> Work request
Search the entries below for the word "pose" and copy every line where it appears.

Dataset excerpts section start

(* ===== verification/StreamSteps.v ===== *)
(** * Every operation of the hub keeps the overview streams sound

    The operations of the hub: replacing a mailbox, synchronizing a client, queueing a delta,
    replacing all mailboxes by a snapshot. *)

From S2P Require Import Prelude GoLib Domain StateStore Runtime Journal RuntimePatch Hub Overview StreamInv.

Section steps.
Context {Other : Type}.
Abbreviation Delta := (@RuntimeDeltaPayload Other) (only parsing).
Abbreviation Client := (@Hub.Client Other) (only parsing).
Abbreviation Message := (@Hub.Message Other) (only parsing).
Abbreviation Batch := (@OverviewSyncBatch Other) (only parsing).
Abbreviation Viewer := (@StreamInv.Viewer Other) (only parsing).
Abbreviation History := (gmap Z (string * SnapshotPayload)) (only parsing).
Abbreviation Runtime := (@pipelineRuntimeState Other) (only parsing).
Abbreviation Pipeline := (@Overview.Pipeline Other) (only parsing).
Context (unicode_lower : string → string) (FormatFloat : float64 → string) (uuid_Parse : string → option UUID).
Context (json_snapshot : SnapshotPayload → option (list Z)) (marshals : Message → bool).
Context (Marshal : Delta → option Z) (renormalize : Other → option (@GoAny Other)).
Hypothesis HR : renormalizes renormalize.

(** ** Replacing a mailbox *)

Lemma install_ceiling st version (c : Client) :
  let c' := installRuntimeAckCeilingLocked st version c in
  cl_overviewSend c' = cl_overviewSend c ∧ cl_closed c' = cl_closed c ∧
  (cl_ackedRuntimeCursor c' = cl_ackedRuntimeCursor c ∨ cl_ackedRuntimeCursor c' = zeroCursor) ∧
  cl_pendingOverviewRecovery c' = cl_pendingOverviewRecovery c ∧ cl_overviewRecoveryGen c' = cl_overviewRecoveryGen c ∧
  cl_bootstrapRecoveryGen c' = cl_bootstrapRecoveryGen c.
Proof. unfold installRuntimeAckCeilingLocked. destruct (String.eqb st ""); [by auto 10|]. destruct (_ && _); by auto 10. Qed.

Lemma replace_false (batch : Batch) payloads c :
  (replaceOverviewStreamPrepared batch payloads c).1 = false → (replaceOverviewStreamPrepared batch payloads c).2 = c.
Proof. unfold replaceOverviewStreamPrepared. by repeat case_match. Qed.

(** A replacement whose messages lead the viewer to the current version. *)
Lemma replace_ok h r (batch : Batch) payloads c v version :
  client_weak h version c v → b_TargetVersion batch = rtm_overviewVersion r →
  (overviewSyncClientStateMatchesBatch batch c = true → Forall (msg_sound h) payloads ∧ reaches v payloads = here r) →
  (replaceOverviewStreamPrepared batch payloads c).1 = true →
  client_ok marshals h r (replaceOverviewStreamPrepared batch payloads c).2 v.
Proof.
  intros [Ho Hm Ha Hp Hg] Ht Hreach. unfold replaceOverviewStreamPrepared.
  destruct (_ <? _)%nat; [done|]. destruct (overviewSyncClientStateMatchesBatch batch c) eqn:E; [|done]. cbn [negb].
  destruct (cl_closed c) eqn:Hcl; [done|]. destruct (match cl_pendingOverviewRecovery c with Some _ => _ | None => _ end); [done|].
  cbv zeta. intros _. cbn [snd]. destruct (Hreach eq_refl) as [Hs Hhere].
  match goal with |- client_ok _ _ _ (installRuntimeAckCeilingLocked ?st ?ver ?c1) _ =>
    destruct (install_ceiling st ver c1) as (E1 & E2 & E3 & E4 & E5 & E6); set (c' := installRuntimeAckCeilingLocked st ver c1) in * end.
  cbn in E1, E2, E3, E4, E5, E6. split.
  - split; rewrite ?E1, ?E2, ?E4, ?E5, ?E6; try done; try lia.
    + destruct E3 as [-> | ->]; [done|]. by intros [=].
    + intros p [= <-]. cbn. lia.
  - intros _ _. by rewrite E1.
Qed.

Lemma replace_succeeds h version (batch : Batch) payloads c v :
  client_weak h version c v → version <= b_TargetVersion batch → (length payloads <= overviewBufferSize)%nat →
  overviewSyncClientStateMatchesBatch batch c = true → (replaceOverviewStreamPrepared batch payloads c).1 = true.
Proof.
  intros [Ho Hm Ha Hp Hg] Hv Hlen Hmatch. unfold replaceOverviewStreamPrepared.
  rewrite (proj2 (Nat.ltb_ge _ _) Hlen), Hmatch, Ho. cbn [negb].
  destruct (cl_pendingOverviewRecovery c) as [p|]; [|done]. specialize (Hp p eq_refl). by rewrite (proj2 (Z.ltb_ge _ _)) by lia.
Qed.

(** ** Synchronizing one client *)

(** The state a synchronization works with: the current version. *)
Definition state_ok (h : History) (r : Runtime) (state : RuntimeOverviewState) : Prop :=
  os_Version state = rtm_overviewVersion r ∧ os_StreamID state = rtm_overviewStreamID r ∧
  ∃ s0, h !! rtm_overviewVersion r = Some (rtm_overviewStreamID r, s0) ∧ same_fields (Other := Other) s0 (os_Snapshot state).

Lemma current_state_ok h r : runtime_ok h r → state_ok h r (current_state r).
Proof.
  intros Hr. destruct (ro_last h r Hr) as (s & s0 & Hs & H0 & Hsame). split_and!; [done..|]. exists s0. split; [done|].
  cbn. rewrite Hs. by apply (same_fields_trans s0 s); [|apply clone_same].
Qed.

(** A batch for the current version whose messages, if any, are sound and lead there. *)
Definition batch_good (h : History) (r : Runtime) (v : Viewer) (c : Client) (b : Batch) : Prop :=
  b_TargetVersion b = rtm_overviewVersion r ∧
  ∀ payloads, prepareOverviewSyncBatch marshals b = Some payloads →
    (length payloads <= overviewBufferSize)%nat ∧
    (overviewSyncClientStateMatchesBatch b c = true → Forall (msg_sound h) payloads ∧ reaches v payloads = here r).

Lemma ReplaceOverviewStream_ok h r (b : Batch) c v version :
  client_weak h version c v → batch_good h r v c b →
  let res := ReplaceOverviewStream marshals b c in
  (res.1 = true → client_ok marshals h r res.2 v) ∧ (res.1 = false → res.2 = c).
Proof.
  intros Hc [Ht Hb]. cbv zeta. unfold ReplaceOverviewStream. destruct (negb _); [done|].
  destruct (prepareOverviewSyncBatch marshals b) as [payloads|] eqn:E; [|done]. destruct (Hb _ eq_refl) as (Hl & Hr).
  split; [apply (replace_ok h r _ _ _ _ version); auto|apply replace_false].
Qed.

Definition snapshot_batch (h : History) (r : Runtime) (b : Batch) : Prop :=
  b_Mode b = ModeSnapshot ∧ b_TargetVersion b = rtm_overviewVersion r ∧ b_RuntimeStreamID b = rtm_overviewStreamID r ∧
  ∃ s s0, b_Snapshot b = Some s ∧ h !! rtm_overviewVersion r = Some (rtm_overviewStreamID r, s0) ∧ same_fields (Other := Other) s0 s.

Lemma snapshot_batch_good h r v c b :
  runtime_ok h r → viewer_ok h v → snapshot_batch h r b → batch_good h r v c b.
Proof.
  intros Hr Hv (Hm & Ht & Hst & s & s0 & Hs & H0 & Hsame). split; [done|]. intros payloads.
  unfold prepareOverviewSyncBatch, overviewSyncStateMessage, NewRuntimeReplayMessage, NewStreamReadyMessage. rewrite Hm, Hs. cbn [fmap option_fmap option_map].
  destruct (forallb _ _); [|done]. intros [= <-]. unfold newOverviewResyncMessage. rewrite Ht, Hst.
  split; [cbn; unfold overviewBufferSize; lia|]. intros _. split.
  - repeat (apply Forall_cons; split); try done; try by apply Forall_nil.
    exists s0. split; [done|]. by apply (same_fields_trans s0 s); [|apply clone_same].
  - apply (reaches_snapshot h r v []); [done|done|by apply Forall_nil|by intros []].
Qed.

(** With messages that can be marshalled, a snapshot is always installed. *)
Lemma snapshot_batch_installs h r v c b :
  client_weak h (rtm_overviewVersion r) c v → snapshot_batch h r b → all_marshal marshals → (ReplaceOverviewStream marshals b c).1 = true.
Proof.
  intros Hc (Hm & Ht & Hst & s & s0 & Hs & _) HM. unfold ReplaceOverviewStream.
  assert (Hmatch : overviewSyncClientStateMatchesBatch b c = true) by (unfold overviewSyncClientStateMatchesBatch; by rewrite Hm).
  rewrite Hmatch. cbn [negb]. unfold prepareOverviewSyncBatch, overviewSyncStateMessage, NewRuntimeReplayMessage, NewStreamReadyMessage. rewrite Hm, Hs. cbn [fmap option_fmap option_map].
  cbn [forallb]. rewrite !HM. cbn [andb]. apply (replace_succeeds h (rtm_overviewVersion r) _ _ _ v); [done|lia| |done].
  cbn. unfold overviewBufferSize. lia.
Qed.

Lemma select_batch_good h r state reason cursor protocol c v :
  runtime_ok h r → viewer_ok h v → client_weak h (rtm_overviewVersion r) c v → state_ok h r state →
  batch_good h r v c (select_batch json_snapshot Marshal renormalize reason state cursor protocol r) ∧
  snapshot_batch h r (fallback_batch state (select_batch json_snapshot Marshal renormalize reason state cursor protocol r)) ∧
  (b_Mode (select_batch json_snapshot Marshal renormalize reason state cursor protocol r) = ModeSnapshot →
     snapshot_batch h r (select_batch json_snapshot Marshal renormalize reason state cursor protocol r)).
Proof.
  intros Hr Hv Hc (Hver & Hst & s0 & H0 & Hsame).
  assert (Hsame' : same_fields (Other := Other) s0 (CloneSnapshot (Some (os_Snapshot state))))
    by (by apply (same_fields_trans s0 (os_Snapshot state)); [|apply clone_same]).
  unfold select_batch. set (full := mkBatch reason ModeSnapshot _ _ _ _ _ _ _).
  assert (Hfull : snapshot_batch h r full).
  { subst full. split_and!; cbn; [done..|]. by exists (CloneSnapshot (Some (os_Snapshot state))), s0. }
  destruct (cur_Known cursor && _ && (cur_Version cursor =? _)) eqn:E1; [|destruct (_ && (cur_Known cursor && _) && _) eqn:E2].
  - split_and!; [split; [done|]| |done].
    + intros payloads. unfold prepareOverviewSyncBatch. cbn [b_Mode]. destruct (forallb _ _); [|done]. intros [= <-].
      split; [cbn; unfold overviewBufferSize; lia|].
      unfold overviewSyncClientStateMatchesBatch. cbn [b_Mode b_RuntimeStreamID b_TargetVersion]. intros Hm. to_prop.
      rewrite Hver, Hst in Hm. split; [by apply Forall_singleton|]. apply (reaches_current h r); [done|done|by apply Forall_singleton|].
      pose proof (cw_acked _ _ _ _ Hc) as Ha. rewrite Hm in Ha. by apply Ha.
    + split_and!; cbn; [done..|]. by exists (CloneSnapshot (Some (os_Snapshot state))), s0.
  - destruct (Replay _ _ _ _ _) as [d|] eqn:Hrep; [|by split_and!; [apply snapshot_batch_good|..]].
    split_and!; [split; [done|]| |done].
    + intros payloads. unfold prepareOverviewSyncBatch, overviewSyncStateMessage, NewRuntimeReplayMessage, NewStreamReadyMessage. cbn [b_Mode b_Replay b_ReplayCursor b_TargetVersion b_RuntimeStreamID].
      destruct (_ || _); [done|]. cbn [fmap option_fmap option_map]. destruct (forallb _ _); [|done]. intros [= <-].
      split; [cbn; unfold overviewBufferSize; lia|]. unfold newOverviewResyncMessage, overviewSyncClientStateMatchesBatch.
      cbn [b_Mode b_Reason b_ReplayCursor b_TargetVersion b_RuntimeStreamID]. intros Hm. apply andb_true_iff in Hm as [_ Hm]. to_prop.
      match goal with H : (_ =? _)%string = true |- _ => apply String.eqb_eq in H; rename H into Est end.
      rewrite Hver, Hst in *. pose proof (cw_acked _ _ _ _ Hc) as Ha. rewrite Hm in Ha. specialize (Ha ltac:(done)).
      destruct Hv as (Hv1 & Hv2 & Hv3). destruct (Hv3 cursor Ha ltac:(done)) as (_ & s1 & Hs1). rewrite Est in Hs1.
      pose proof (replay_message Marshal renormalize h r (cur_Version cursor) d s1 Hr Hs1 Hrep) as Hsound. split.
      * by repeat (apply Forall_cons; split).
      * apply (reaches_replay h r v []); try done; by intros [].
    + split_and!; cbn; [done..|]. by exists (CloneSnapshot (Some (os_Snapshot state))), s0.
  - by split_and!; [apply snapshot_batch_good|..].
Qed.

Dataset excerpts section end

> Your solution
      pose proof (cw_acked _ _ _ _ Hc) as Ha. rewrite Hm in Ha. by apply Ha.
      rewrite Hver, Hst in *. pose proof (cw_acked _ _ _ _ Hc) as Ha. rewrite Hm in Ha. specialize (Ha ltac:(done)).
      pose proof (replay_message Marshal renormalize h r (cur_Version cursor) d s1 Hr Hs1 Hrep) as Hsound. split.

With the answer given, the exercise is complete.